Greater Greater Washington

Bicycling


Capital Bikeshare data already yields interesting facts

Reader Corey H has already taken the Capital Bikeshare anonymous trip data, released just a few days ago, and crunched the numbers to come up with some fascinating nuggets of information:


Photo by DDOTDC on Flickr.

1) Downhill flow. Average trip is -1.94 meters, or over 2,632 kilometers in elevation change total. The average ride from Wisconsin and Macomb loses 55 meters in elevation.

Fairfax Village has the highest start station:end station ratio (71 trips started, only 29 ended).

2) Last mile usage. The four most common one-way trips are Adams Mill/Columbia to Calvert/Woodley and back as well as Eastern Market Metro to Lincoln Park and back.

3) Tourists like to use it to sight-see. The 6th most common one-way trip is from the Smithsonian station back to the Smithsonian Station at 3,586 trips.

The average [such] trip is 2 hours, 48 minutes. 76.1% of [these] trips generate usage fees. Breaking that down between casual and members, 86.0% of casual incurred fees on these rides while 18.8% of members incurred fees.
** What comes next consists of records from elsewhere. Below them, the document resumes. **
(* ===== verification/LogSpec.v ===== *)
(** What each function of the log does to the abstract cache, and which blocks
    it writes to disk in which order. *)

From S2P Require Import Prelude Riscv Memory Cache Log.

(** ** Header blocks *)

Lemma i32_id z : - 2 ^ 31 <= z < 2 ^ 31 → i32 z = z.
Proof. intros Hz. unfold i32. rewrite Z.mod_small by lia. lia. Qed.

Lemma i32_mod z : i32 (z mod 256 ^ 4) = i32 z.
Proof. unfold i32. change (256 ^ 4) with (2 ^ 32). rewrite Zplus_mod_idemp_l. done. Qed.

Lemma hdr_n_set v b : - 2 ^ 31 <= v < 2 ^ 31 → hdr_n (set_hdr_n v b) = v.
Proof.
  intros Hv. unfold hdr_n, set_hdr_n. rewrite le_load_store_eq. change (Z.of_nat 4) with 4.
  rewrite i32_mod. by apply i32_id.
Qed.

Lemma hdr_n_set_block i v b : 0 <= i → hdr_n (set_hdr_block i v b) = hdr_n b.
Proof. intros Hi. unfold hdr_n, set_hdr_block. rewrite le_load_store_ne; [done|]. lia. Qed.

Lemma hdr_block_set_n i v b : 0 <= i → hdr_block (set_hdr_n v b) i = hdr_block b i.
Proof. intros Hi. unfold hdr_block, set_hdr_n. rewrite le_load_store_ne; [done|]. lia. Qed.

Lemma hdr_block_set_block i j v b :
  0 <= i → 0 <= j → - 2 ^ 31 <= v < 2 ^ 31 →
  hdr_block (set_hdr_block i v b) j = if decide (j = i) then v else hdr_block b j.
Proof.
  intros Hi Hj Hv. unfold hdr_block, set_hdr_block. case_decide as Heq.
  - subst j. rewrite le_load_store_eq. change (Z.of_nat 4) with 4. rewrite i32_mod. by apply i32_id.
  - rewrite le_load_store_ne; [done|]. lia.
Qed.

(** The header block that [write_head] makes of [hb]. *)
Definition header (bs : list Z) (hb : block) : block :=
  foldl (λ b ix, set_hdr_block ix.1 ix.2 b) (set_hdr_n (Z.of_nat (length bs)) hb) (zip (seqZ 0 (Z.of_nat (length bs))) bs).

Lemma header_snoc bs b hb :
  ∀ n, n = length bs →
  foldl (λ b ix, set_hdr_block ix.1 ix.2 b) hb (zip (seqZ 0 (Z.of_nat (S n))) (bs ++ [b])) =
  set_hdr_block (Z.of_nat n) b (foldl (λ b ix, set_hdr_block ix.1 ix.2 b) hb (zip (seqZ 0 (Z.of_nat n)) bs)).
Proof.
  intros n ->. rewrite Nat2Z.inj_succ, <- Z.add_1_r, seqZ_app by lia.
  rewrite zip_with_app by (rewrite length_seqZ; lia). rewrite foldl_app. done.
Qed.

Lemma header_fold bs h0 :
  Z.of_nat (length bs) < 2 ^ 31 → Forall (λ b, 0 <= b < 2 ^ 31) bs →
  let h := foldl (λ b ix, set_hdr_block ix.1 ix.2 b) h0 (zip (seqZ 0 (Z.of_nat (length bs))) bs) in
  hdr_n h = hdr_n h0 ∧ ∀ i b, bs !! i = Some b → hdr_block h (Z.of_nat i) = b.
Proof.
  induction bs as [|b bs IH] using rev_ind; intros Hlen Hbs; [done|]. cbv zeta.
  rewrite length_app in Hlen |- *. simpl in Hlen. rewrite Nat.add_1_r.
  rewrite (header_snoc bs b h0 _ eq_refl). apply list.Forall_app in Hbs as [Hbs Hb].
  apply list.Forall_cons in Hb as [Hb _]. destruct (IH ltac:(lia) Hbs) as [IH1 IH2]. split.
  - rewrite hdr_n_set_block by lia. done.
  - intros i c Hi. rewrite hdr_block_set_block by lia. case_decide as Heq.
    + apply Nat2Z.inj in Heq. subst i. rewrite lookup_app_r, Nat.sub_diag in Hi by lia. by injection Hi.
    + apply IH2. rewrite lookup_app_l in Hi; [done|]. apply lookup_lt_Some in Hi. rewrite length_app in Hi. simpl in Hi.
      lia.
Qed.

Lemma header_fields bs hb :
  Z.of_nat (length bs) < 2 ^ 31 → Forall (λ b, 0 <= b < 2 ^ 31) bs →
  hdr_n (header bs hb) = Z.of_nat (length bs) ∧
  ∀ i b, bs !! i = Some b → hdr_block (header bs hb) (Z.of_nat i) = b.
Proof.
  intros Hlen Hbs. destruct (header_fold bs (set_hdr_n (Z.of_nat (length bs)) hb) Hlen Hbs) as [H1 H2].
  split; [|done]. unfold header. rewrite H1. apply hdr_n_set. lia.
Qed.

Section Spec.
Context {S : Type} {BC : BlockCache S} {BOK : BlockCacheOk S}.
Implicit Types (s : lgst S) (c : S) (v : bcv) (l : log) (bn : Z).

Lemma wp_onc {A} (m : M S A) s (Q : A → lgst S → Prop) :
  wp m (lcache s) (λ a c, Q a (mk_lgst c (lg s))) → wp (onc m) s Q.
Proof. unfold wp, onc. by destruct (m (lcache s)) as [[a c]| | | |]. Qed.

(** Where the log lies on disk. *)
Record geometry l : Prop := {
  ge_dev : lg_dev l = ROOTDEV;
  ge_start : 0 <= lg_start l;
  ge_size : 1 <= lg_size l;
  ge_end : lg_start l + lg_size l < 2 ^ 31;
  ge_len : length (lh_block l) = Z.to_nat LOGSIZE
}.

Definition in_log l bn : Prop := lg_start l <= bn < lg_start l + lg_size l.

(** The blocks of the transaction that [l] collects. *)
Record logged l (bs : list Z) : Prop := {
  lo_n : lh_n l = Z.of_nat (length bs);
  lo_block : ∀ i b, bs !! i = Some b → lh_block l !! i = Some b;
  lo_max : Z.of_nat (length bs) <= LOGSIZE;
  lo_fit : Z.of_nat (length bs) + 1 <= lg_size l;
  lo_home : ∀ b, b ∈ bs → 0 <= b < 2 ^ 31 ∧ ¬ in_log l b;
  lo_nodup : NoDup bs
}.

Lemma w32_small z : 0 <= z < 2 ^ 32 → w32 z = z.
Proof. apply Z.mod_small. Qed.

Lemma wp_get_block l bs i b s (Q : Z → lgst S → Prop) :
  lg s = l → logged l bs → bs !! i = Some b → Q b s → wp (get_block (Z.of_nat i)) s Q.
Proof.
  intros <- Hl Hi HQ. unfold get_block. apply wp_bind, wp_gets. rewrite Nat2Z.id, (lo_block _ _ Hl _ _ Hi). done.
Qed.

(** One block from the cache to the log. *)
Lemma write_log_one_ok s v l bs i b :
  bc_abs (lcache s) v → lg s = l → geometry l → logged l bs → bs !! i = Some b →
  let a := lg_start l + Z.of_nat i + 1 in
  v_refs v a = 0 → v_held v a = false → v_held v b = false → 0 < v_refs v b < 2 ^ 32 - 2 → (v_busy v < NBUF)%nat →
  wp (write_log_one (Z.of_nat i)) s (λ _ s', ∃ c, s' = mk_lgst c l ∧ bc_abs c (v_wr a (v_view v b) v)).
Proof.
  intros Hv Hl [G1 G2 G3 G4 G5] Hlo Hi a Hra Hha Hhb Hrb Hbusy. unfold write_log_one.
  pose proof (lookup_lt_Some _ _ _ Hi) as Hlt. pose proof (lo_fit _ _ Hlo) as Hfit.
  destruct (lo_home _ _ Hlo b) as [Hb Hhome]; [by eapply list_elem_of_lookup_2|].
  assert (Hab : a ≠ b) by (unfold in_log in Hhome; lia).
  apply wp_bind, wp_gets. rewrite Hl. rewrite G1, !w32_small by (unfold a in *; lia). fold a.
  apply wp_bind, wp_onc. eapply wp_mono; [apply (bc_read_ok (lcache s) v); [done|]|].
  { split_and!; try done; unfold a in *; lia || (right; done). }
  intros to c1 (Hv1 & Hat1 & _). apply wp_bind. eapply (wp_get_block l); [done..|].
  rewrite w32_small by lia. apply wp_bind, wp_onc. cbn [lcache lg].
  eapply wp_mono; [apply (bc_read_ok c1 (v_get a v)); [done|]|].
  { split_and!; bcv_simpl; fset_simpl; try done; lia || (left; lia). }
  intros from c2 (Hv2 & Hat2 & Hst2). apply wp_bind, wp_onc. cbn [lcache lg].
  eapply wp_mono; [by apply (bc_data_ok c2 _ from b Hv2)|]. intros d c2' [-> ->].
  assert (Hto2 : bc_at c2 to a) by (apply Hst2; [done|bcv_simpl; fset_simpl; lia]).
  apply wp_bind, wp_onc. cbn [lcache lg].
  eapply wp_mono; [apply (bc_set_ok c2 _ to a _ Hv2 Hto2); bcv_simpl; fset_simpl; lia|].
  intros _ c3 [Hv3 Hst3]. apply wp_bind, wp_onc. cbn [lcache lg].
  eapply wp_mono; [apply (bc_write_ok c3 _ to a Hv3); [by apply Hst3|bcv_simpl; by fset_simpl]|].
  intros _ c4 [Hv4 Hst4]. apply wp_bind, wp_onc. cbn [lcache lg].
  eapply wp_mono; [apply (bc_release_ok c4 _ from b Hv4); [by apply Hst4, Hst3|bcv_simpl; by fset_simpl|]|].
  { bcv_simpl. fset_simpl. lia. }
  intros _ c5 [Hv5 Hst5]. apply wp_onc. cbn [lcache lg].
  eapply wp_mono; [apply (bc_release_ok c5 _ to a Hv5); [by apply Hst5, Hst4, Hst3|bcv_simpl; by fset_simpl|]|].
  { bcv_simpl. by fset_simpl. }
  intros _ c6 [Hv6 _]. exists c6. split; [by rewrite <- Hl|]. revert Hv6. apply bc_abs_proper.
  split_and!; bcv_simpl; fset_simpl; try done.
  - fset_cases.
  - fset_cases.
  - rewrite (decide_True (P := v_refs v a = 0)) by done.
    rewrite (decide_False (P := v_refs v b = 0)) by lia.
    rewrite (decide_False (P := v_refs v b + 1 = 1)) by lia.
    rewrite (decide_True (P := v_refs v a + 1 = 1)) by lia. lia.
Qed.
4) Casual vs. members usage fees. 40.7% of casual rides incur fees. 3.3% 3.3% of member rides incur fees.

*Using GPS elevation data so all caveats apply. And it only factors in station-to-station elevation change.

Corey added in an email, "I've already taken the time to clean the data and get it into a usable database. So if there are specific questions you'd like to be answered I can easily put together a query to get those answers (and I'm sure the others can as well)."

What would you like to know about Capital Bikeshare usage? He can't necessarily investigate everyone's questions, but if anyone posts some interesting questions that catch Corey's eye, maybe he will analyze them for us.

David Alpert is the Founder and Editor-in-Chief of Greater Greater Washington and Greater Greater Education. He worked as a Product Manager for Google for six years and has lived in the Boston, San Francisco, and New York metro areas in addition to Washington, DC. He loves the area which is, in many ways, greater than those others, and wants to see it become even greater. 

Comments

Add a comment »

I have definitely contributed to the downhill flow situation. :)

by tom veil on Jan 13, 2012 1:46 pm • linkreport

To Corey: Any chance I could get hold of your cleaned database? I'd love to play with the bikeshare data myself, (I'm a bit of a machine-learning dork) and to get my hands on a cleaned version would be awesome.

Thanks!

by AR on Jan 13, 2012 1:47 pm • linkreport

I'm curious about the site-seeing usage out of the Crystal City stations. Are there significant round-trips there?

by Kevin Beekman on Jan 13, 2012 1:55 pm • linkreport

I've been crunching these numbers a bit too... It has been really interesting. I came up with a different number for registered user trips that incurred fees - 3.3% (33,011 rides over 2011) rather than .3% (probably just a moving-the-decimal error). My number for casual users was 40.4%. Both of those exclude trips that took more than 24 hours, since I'm not sure exactly how CaBi would actually deal with those relatively-rare instances - would they actually charge $1000? There were only 240 of these instances in 2011, so they probably handle it on a case by case basis.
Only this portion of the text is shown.